Start of Extracted records

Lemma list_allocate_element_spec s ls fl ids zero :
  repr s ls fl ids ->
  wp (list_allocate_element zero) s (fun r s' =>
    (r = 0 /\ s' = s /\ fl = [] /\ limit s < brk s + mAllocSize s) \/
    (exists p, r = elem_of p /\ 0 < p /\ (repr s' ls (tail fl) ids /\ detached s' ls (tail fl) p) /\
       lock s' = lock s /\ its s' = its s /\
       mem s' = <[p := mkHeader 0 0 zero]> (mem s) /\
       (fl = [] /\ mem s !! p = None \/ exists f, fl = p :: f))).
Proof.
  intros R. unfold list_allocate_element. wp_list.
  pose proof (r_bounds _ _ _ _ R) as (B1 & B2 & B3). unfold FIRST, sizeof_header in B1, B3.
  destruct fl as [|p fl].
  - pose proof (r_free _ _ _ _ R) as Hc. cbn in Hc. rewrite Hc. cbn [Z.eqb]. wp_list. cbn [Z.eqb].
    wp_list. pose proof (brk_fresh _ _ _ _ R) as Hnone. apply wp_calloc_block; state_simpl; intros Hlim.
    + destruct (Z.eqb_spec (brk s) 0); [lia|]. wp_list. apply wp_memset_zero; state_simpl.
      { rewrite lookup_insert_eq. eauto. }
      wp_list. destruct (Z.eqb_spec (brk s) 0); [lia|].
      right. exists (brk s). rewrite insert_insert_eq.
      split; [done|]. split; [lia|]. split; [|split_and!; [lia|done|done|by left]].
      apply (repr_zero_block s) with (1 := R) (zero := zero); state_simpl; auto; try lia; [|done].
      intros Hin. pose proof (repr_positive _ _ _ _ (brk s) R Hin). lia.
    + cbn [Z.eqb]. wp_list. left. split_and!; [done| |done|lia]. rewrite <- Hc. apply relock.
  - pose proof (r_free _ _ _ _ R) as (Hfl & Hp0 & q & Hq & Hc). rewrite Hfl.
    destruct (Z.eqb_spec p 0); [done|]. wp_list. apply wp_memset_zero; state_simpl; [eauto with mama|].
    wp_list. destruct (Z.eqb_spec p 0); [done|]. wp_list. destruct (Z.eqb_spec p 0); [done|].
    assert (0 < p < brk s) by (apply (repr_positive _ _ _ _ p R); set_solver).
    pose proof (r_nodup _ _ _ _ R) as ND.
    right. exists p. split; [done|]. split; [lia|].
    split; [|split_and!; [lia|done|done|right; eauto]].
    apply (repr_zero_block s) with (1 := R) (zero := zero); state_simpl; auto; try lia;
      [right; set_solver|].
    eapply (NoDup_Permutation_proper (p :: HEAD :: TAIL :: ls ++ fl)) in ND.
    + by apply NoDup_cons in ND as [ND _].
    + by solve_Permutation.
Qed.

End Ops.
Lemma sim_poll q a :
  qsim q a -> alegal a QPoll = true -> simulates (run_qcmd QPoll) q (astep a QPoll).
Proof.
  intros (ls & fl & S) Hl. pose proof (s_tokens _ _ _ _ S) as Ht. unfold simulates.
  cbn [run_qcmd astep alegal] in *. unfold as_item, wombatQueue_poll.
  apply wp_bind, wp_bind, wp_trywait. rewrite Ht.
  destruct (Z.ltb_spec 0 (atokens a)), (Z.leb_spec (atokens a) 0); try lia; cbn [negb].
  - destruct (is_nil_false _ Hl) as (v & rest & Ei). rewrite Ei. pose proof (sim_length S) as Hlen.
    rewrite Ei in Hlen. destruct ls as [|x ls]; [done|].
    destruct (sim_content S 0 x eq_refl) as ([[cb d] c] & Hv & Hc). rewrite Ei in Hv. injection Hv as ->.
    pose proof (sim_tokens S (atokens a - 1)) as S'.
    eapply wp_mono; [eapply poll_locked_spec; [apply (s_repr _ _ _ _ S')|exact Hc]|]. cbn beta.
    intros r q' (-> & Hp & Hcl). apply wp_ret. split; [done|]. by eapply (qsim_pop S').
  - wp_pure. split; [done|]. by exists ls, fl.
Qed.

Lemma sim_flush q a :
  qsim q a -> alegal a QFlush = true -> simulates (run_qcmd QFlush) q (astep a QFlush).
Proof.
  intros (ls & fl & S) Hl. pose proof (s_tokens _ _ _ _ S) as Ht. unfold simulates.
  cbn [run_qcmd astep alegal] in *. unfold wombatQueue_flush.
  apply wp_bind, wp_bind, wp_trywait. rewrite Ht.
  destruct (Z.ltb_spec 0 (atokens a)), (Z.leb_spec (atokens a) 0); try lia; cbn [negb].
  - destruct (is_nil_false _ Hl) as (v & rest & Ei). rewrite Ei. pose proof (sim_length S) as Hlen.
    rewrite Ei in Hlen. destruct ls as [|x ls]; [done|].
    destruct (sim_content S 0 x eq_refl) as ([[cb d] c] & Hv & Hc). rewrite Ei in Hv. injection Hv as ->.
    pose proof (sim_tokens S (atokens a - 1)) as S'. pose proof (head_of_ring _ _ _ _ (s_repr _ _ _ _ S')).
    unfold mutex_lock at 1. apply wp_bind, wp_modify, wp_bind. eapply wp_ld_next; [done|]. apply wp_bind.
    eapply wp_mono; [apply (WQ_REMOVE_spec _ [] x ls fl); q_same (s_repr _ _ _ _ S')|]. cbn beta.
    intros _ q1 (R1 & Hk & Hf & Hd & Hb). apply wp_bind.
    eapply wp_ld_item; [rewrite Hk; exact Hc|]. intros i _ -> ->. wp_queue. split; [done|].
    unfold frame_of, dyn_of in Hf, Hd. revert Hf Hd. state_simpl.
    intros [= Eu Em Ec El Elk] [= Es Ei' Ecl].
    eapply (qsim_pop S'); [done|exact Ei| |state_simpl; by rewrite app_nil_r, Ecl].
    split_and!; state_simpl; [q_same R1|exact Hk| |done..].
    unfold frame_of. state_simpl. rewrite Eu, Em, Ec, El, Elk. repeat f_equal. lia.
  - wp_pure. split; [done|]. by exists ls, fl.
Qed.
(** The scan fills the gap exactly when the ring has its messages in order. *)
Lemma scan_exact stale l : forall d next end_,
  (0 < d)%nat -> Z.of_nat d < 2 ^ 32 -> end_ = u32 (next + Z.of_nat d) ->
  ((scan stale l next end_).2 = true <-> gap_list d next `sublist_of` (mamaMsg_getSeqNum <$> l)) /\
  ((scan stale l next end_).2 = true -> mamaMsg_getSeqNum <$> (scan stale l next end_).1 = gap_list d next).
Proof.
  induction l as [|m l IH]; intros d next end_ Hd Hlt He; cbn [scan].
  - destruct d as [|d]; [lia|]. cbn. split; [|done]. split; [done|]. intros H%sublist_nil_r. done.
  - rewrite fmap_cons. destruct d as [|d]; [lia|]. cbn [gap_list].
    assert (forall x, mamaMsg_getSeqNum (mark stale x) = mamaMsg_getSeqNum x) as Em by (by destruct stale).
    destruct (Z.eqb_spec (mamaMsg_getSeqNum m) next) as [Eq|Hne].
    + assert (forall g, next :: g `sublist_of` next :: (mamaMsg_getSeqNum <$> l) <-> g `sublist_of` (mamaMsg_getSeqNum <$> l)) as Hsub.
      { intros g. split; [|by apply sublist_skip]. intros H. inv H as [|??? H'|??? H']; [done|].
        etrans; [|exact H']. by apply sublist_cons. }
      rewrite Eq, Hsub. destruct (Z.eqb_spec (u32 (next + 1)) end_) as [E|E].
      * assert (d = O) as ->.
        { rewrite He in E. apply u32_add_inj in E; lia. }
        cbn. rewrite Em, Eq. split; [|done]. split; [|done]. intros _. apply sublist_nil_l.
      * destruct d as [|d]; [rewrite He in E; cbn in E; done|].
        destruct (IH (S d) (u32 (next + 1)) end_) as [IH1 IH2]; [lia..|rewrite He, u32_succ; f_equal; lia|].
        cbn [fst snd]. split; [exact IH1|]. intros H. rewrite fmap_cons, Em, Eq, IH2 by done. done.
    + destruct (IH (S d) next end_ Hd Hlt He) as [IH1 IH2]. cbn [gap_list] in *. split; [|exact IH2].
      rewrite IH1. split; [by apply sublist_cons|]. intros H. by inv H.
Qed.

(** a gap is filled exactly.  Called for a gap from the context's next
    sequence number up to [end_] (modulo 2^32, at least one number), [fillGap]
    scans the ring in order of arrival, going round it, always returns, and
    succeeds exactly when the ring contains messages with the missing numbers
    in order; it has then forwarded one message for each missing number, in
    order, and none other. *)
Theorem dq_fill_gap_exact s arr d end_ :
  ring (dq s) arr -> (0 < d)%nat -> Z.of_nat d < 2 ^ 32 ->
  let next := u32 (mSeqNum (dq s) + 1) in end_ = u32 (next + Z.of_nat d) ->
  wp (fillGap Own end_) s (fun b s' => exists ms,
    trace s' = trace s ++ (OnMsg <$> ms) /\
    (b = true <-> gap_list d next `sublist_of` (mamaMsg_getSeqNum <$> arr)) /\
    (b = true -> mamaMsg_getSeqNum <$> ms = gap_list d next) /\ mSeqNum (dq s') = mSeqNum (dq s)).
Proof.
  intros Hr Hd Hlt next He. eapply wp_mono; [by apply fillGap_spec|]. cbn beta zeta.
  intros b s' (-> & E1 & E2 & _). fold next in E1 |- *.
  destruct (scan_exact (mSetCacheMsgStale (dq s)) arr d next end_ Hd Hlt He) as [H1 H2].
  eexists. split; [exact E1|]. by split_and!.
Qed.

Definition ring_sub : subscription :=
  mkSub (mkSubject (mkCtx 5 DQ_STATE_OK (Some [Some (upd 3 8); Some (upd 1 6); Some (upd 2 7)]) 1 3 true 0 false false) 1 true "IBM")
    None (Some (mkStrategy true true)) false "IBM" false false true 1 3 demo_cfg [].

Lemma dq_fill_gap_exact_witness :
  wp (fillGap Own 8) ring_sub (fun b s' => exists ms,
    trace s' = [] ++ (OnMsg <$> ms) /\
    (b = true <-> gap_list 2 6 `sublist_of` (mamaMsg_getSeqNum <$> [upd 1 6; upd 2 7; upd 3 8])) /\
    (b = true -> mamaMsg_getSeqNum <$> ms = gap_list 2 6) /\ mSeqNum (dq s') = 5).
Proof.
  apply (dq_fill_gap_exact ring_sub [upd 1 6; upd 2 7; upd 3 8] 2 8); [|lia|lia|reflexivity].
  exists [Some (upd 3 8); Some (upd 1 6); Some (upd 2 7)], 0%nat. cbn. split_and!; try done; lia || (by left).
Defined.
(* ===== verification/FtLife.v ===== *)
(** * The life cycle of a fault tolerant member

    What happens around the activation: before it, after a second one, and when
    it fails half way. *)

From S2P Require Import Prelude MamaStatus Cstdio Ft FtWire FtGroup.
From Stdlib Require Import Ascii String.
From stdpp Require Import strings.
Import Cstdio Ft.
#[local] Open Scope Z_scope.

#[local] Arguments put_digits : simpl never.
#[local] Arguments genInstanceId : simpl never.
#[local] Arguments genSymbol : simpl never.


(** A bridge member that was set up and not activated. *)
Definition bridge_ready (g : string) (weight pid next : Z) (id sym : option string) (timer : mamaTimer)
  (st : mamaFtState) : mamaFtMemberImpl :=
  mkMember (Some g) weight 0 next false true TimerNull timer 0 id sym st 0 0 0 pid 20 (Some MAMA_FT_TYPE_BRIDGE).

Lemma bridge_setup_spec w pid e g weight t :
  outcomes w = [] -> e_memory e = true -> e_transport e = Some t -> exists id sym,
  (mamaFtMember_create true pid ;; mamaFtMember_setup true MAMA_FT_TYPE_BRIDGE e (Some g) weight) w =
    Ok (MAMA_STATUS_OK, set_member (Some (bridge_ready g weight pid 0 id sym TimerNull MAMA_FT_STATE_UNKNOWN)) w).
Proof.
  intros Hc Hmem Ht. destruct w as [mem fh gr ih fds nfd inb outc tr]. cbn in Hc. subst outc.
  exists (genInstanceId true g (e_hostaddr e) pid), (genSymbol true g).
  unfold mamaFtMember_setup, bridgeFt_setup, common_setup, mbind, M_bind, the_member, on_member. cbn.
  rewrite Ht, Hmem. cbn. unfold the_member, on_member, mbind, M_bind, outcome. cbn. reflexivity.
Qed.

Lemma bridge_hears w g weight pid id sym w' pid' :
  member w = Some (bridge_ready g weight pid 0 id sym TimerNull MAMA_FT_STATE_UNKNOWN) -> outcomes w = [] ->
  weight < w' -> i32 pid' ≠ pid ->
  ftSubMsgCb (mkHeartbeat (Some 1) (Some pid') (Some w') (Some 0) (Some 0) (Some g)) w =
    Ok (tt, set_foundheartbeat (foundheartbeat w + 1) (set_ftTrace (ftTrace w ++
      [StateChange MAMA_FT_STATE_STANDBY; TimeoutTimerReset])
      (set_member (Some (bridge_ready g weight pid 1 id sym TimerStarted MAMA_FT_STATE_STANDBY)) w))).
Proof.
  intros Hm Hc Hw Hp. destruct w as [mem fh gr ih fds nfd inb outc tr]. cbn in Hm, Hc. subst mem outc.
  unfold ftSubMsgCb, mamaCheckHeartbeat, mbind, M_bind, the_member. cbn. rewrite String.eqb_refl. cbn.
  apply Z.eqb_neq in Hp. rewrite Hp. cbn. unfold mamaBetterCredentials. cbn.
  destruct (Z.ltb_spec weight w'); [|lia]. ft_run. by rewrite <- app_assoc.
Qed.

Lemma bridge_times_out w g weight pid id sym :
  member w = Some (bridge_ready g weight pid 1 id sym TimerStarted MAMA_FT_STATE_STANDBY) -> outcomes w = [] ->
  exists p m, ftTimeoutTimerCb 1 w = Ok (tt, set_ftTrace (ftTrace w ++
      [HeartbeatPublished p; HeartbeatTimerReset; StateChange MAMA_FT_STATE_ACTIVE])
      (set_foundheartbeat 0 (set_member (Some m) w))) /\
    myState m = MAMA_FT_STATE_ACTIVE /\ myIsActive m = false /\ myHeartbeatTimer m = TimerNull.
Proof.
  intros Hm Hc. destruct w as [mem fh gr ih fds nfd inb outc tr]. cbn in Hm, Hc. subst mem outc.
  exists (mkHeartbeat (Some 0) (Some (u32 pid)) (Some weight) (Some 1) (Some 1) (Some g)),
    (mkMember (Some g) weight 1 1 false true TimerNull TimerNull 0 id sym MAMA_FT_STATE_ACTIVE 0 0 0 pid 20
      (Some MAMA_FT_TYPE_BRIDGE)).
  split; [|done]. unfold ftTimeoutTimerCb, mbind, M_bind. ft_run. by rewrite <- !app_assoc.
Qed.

End of Extracted records

*Your objective:*
Scan the entries above for the line containing "H'|??? H']; [done|].", and copy it and all lines after it exactly, down to and including the line containing "in E. apply".

*Finished exercise:*
      { intros g. split; [|by apply sublist_skip]. intros H. inv H as [|??? H'|??? H']; [done|].
        etrans; [|exact H']. by apply sublist_cons. }
      rewrite Eq, Hsub. destruct (Z.eqb_spec (u32 (next + 1)) end_) as [E|E].
      * assert (d = O) as ->.
        { rewrite He in E. apply u32_add_inj in E; lia. }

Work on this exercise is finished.